> Description of the task
The lines below should be written out again in full, exactly as they are.

> Raw data
(* ===== verification/BettingDB.v ===== *)
(** * internal/bettingpg/store.go: the database of the betting store

    The tables the store reads and writes, its transactions with the deferred
    ledger constraints, and the queries and inserts every operation of the
    store shares, over the sessions of [SQL]. *)
From S2P Require Import Prelude GoStrings GoTime Ledger Events Betting Placement Settlement Float64 Parlay Dispatcher OutboxPG SQL Keeping.

(** ** Tables *)
Record UserRow := mkUserRow {
  display_name : string;
  user_email : string;
  user_status : string;
  credit_limit_cents : Z;
  wager_auto_approve_max_cents : option Z
}.
Record MarketRow := mkMarketRow {
  mr_market : Market;
  created_by : string;
  dynamic_pricing : bool;
  pricing_liquidity_cents : option Z;
  market_max_stake_cents : option Z;
  market_created_at : Time
}.
Record SelectionRow := mkSelectionRow {
  sr_selection : Selection;
  opening_american_odds : Z;
  selection_max_stake_cents : option Z;
  total_stake_cap_cents : option Z
}.
Record WagerRow := mkWagerRow {
  wr_wager : Wager;
  accepted_at : option Time;
  accepted_by : option string;
  acceptance_ledger_transaction_id : option string;
  rejected_by : option string;
  rejection_reason : option string
}.
(** One ledger transaction with its postings; an empty text is NULL. *)
Record LedgerRow := mkLedgerRow {
  lt_id : string;
  lt_transaction : Transaction;
  expected_posting_count : Z;
  lt_occurred_at : Time
}.
Record MarketSettlementRow := mkMarketSettlementRow {
  ms_id : string;
  ms_market_id : string;
  ms_version : Z;
  settlement_type : string;
  verified_result_id : string;
  settled_by : string;
  ms_reason : string;
  ms_idempotency_key : string;
  supersedes_settlement_id : string
}.
Record OutcomeRow := mkOutcomeRow {
  oc_settlement_id : string;
  oc_market_id : string;
  oc_selection_id : string;
  oc_outcome : SettlementResult;
  oc_dead_heat_divisor : Z
}.
Record WagerSettlementRow := mkWagerSettlementRow {
  wsr_settlement : WagerSettlement;
  wsr_ledger_transaction_id : string
}.
(** A parlay with its legs in [leg_index] order; a leg's NULL result is
    [no_result]. *)
Record ParlayDBRow := mkParlayDBRow {
  pr_parlay : Parlay;
  pr_accepted_by : option string;
  pr_acceptance_transaction_id : option string;
  pr_rejected_by : option string;
  pr_rejection_reason : option string
}.
Record ParlaySettlementRow := mkParlaySettlementRow {
  ps_parlay_id : string;
  ps_outcome : ParlayOutcome;
  ps_ledger_transaction_id : string
}.
Record PriceChangeRow := mkPriceChangeRow {
  pc_market_id : string;
  pc_selection_id : string;
  pc_trigger_wager_id : string;
  old_american_odds : Z;
  new_american_odds : Z;
  exposure_cents : Z;
  pc_actor_user_id : string;
  pc_reason : string
}.
Record RestrictionDBRow := mkRestrictionDBRow {
  restriction_reason : string;
  restricted_by : string;
  restricted_at : Time
}.
(** Accounts are keyed by their two partial unique indexes: owner (NULL for a
    system account), type and currency. *)
Abbreviation account_key := (option string * string * string)%type (only parsing).
(** Restrictions likewise: market, user, and the selection, NULL for a ban
    from the whole market. *)
Abbreviation restriction_key := (string * string * option string)%type (only parsing).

> Task output
(* ===== verification/BettingDB.v ===== *)
(** * internal/bettingpg/store.go: the database of the betting store

    The tables the store reads and writes, its transactions with the deferred
    ledger constraints, and the queries and inserts every operation of the
    store shares, over the sessions of [SQL]. *)
From S2P Require Import Prelude GoStrings GoTime Ledger Events Betting Placement Settlement Float64 Parlay Dispatcher OutboxPG SQL Keeping.

(** ** Tables *)
Record UserRow := mkUserRow {
  display_name : string;
  user_email : string;
  user_status : string;
  credit_limit_cents : Z;
  wager_auto_approve_max_cents : option Z
}.
Record MarketRow := mkMarketRow {
  mr_market : Market;
  created_by : string;
  dynamic_pricing : bool;
  pricing_liquidity_cents : option Z;
  market_max_stake_cents : option Z;
  market_created_at : Time
}.
Record SelectionRow := mkSelectionRow {
  sr_selection : Selection;
  opening_american_odds : Z;
  selection_max_stake_cents : option Z;
  total_stake_cap_cents : option Z
}.
Record WagerRow := mkWagerRow {
  wr_wager : Wager;
  accepted_at : option Time;
  accepted_by : option string;
  acceptance_ledger_transaction_id : option string;
  rejected_by : option string;
  rejection_reason : option string
}.
(** One ledger transaction with its postings; an empty text is NULL. *)
Record LedgerRow := mkLedgerRow {
  lt_id : string;
  lt_transaction : Transaction;
  expected_posting_count : Z;
  lt_occurred_at : Time
}.
Record MarketSettlementRow := mkMarketSettlementRow {
  ms_id : string;
  ms_market_id : string;
  ms_version : Z;
  settlement_type : string;
  verified_result_id : string;
  settled_by : string;
  ms_reason : string;
  ms_idempotency_key : string;
  supersedes_settlement_id : string
}.
Record OutcomeRow := mkOutcomeRow {
  oc_settlement_id : string;
  oc_market_id : string;
  oc_selection_id : string;
  oc_outcome : SettlementResult;
  oc_dead_heat_divisor : Z
}.
Record WagerSettlementRow := mkWagerSettlementRow {
  wsr_settlement : WagerSettlement;
  wsr_ledger_transaction_id : string
}.
(** A parlay with its legs in [leg_index] order; a leg's NULL result is
    [no_result]. *)
Record ParlayDBRow := mkParlayDBRow {
  pr_parlay : Parlay;
  pr_accepted_by : option string;
  pr_acceptance_transaction_id : option string;
  pr_rejected_by : option string;
  pr_rejection_reason : option string
}.
Record ParlaySettlementRow := mkParlaySettlementRow {
  ps_parlay_id : string;
  ps_outcome : ParlayOutcome;
  ps_ledger_transaction_id : string
}.
Record PriceChangeRow := mkPriceChangeRow {
  pc_market_id : string;
  pc_selection_id : string;
  pc_trigger_wager_id : string;
  old_american_odds : Z;
  new_american_odds : Z;
  exposure_cents : Z;
  pc_actor_user_id : string;
  pc_reason : string
}.
Record RestrictionDBRow := mkRestrictionDBRow {
  restriction_reason : string;
  restricted_by : string;
  restricted_at : Time
}.
(** Accounts are keyed by their two partial unique indexes: owner (NULL for a
    system account), type and currency. *)
Abbreviation account_key := (option string * string * string)%type (only parsing).
(** Restrictions likewise: market, user, and the selection, NULL for a ban
    from the whole market. *)
Abbreviation restriction_key := (string * string * option string)%type (only parsing).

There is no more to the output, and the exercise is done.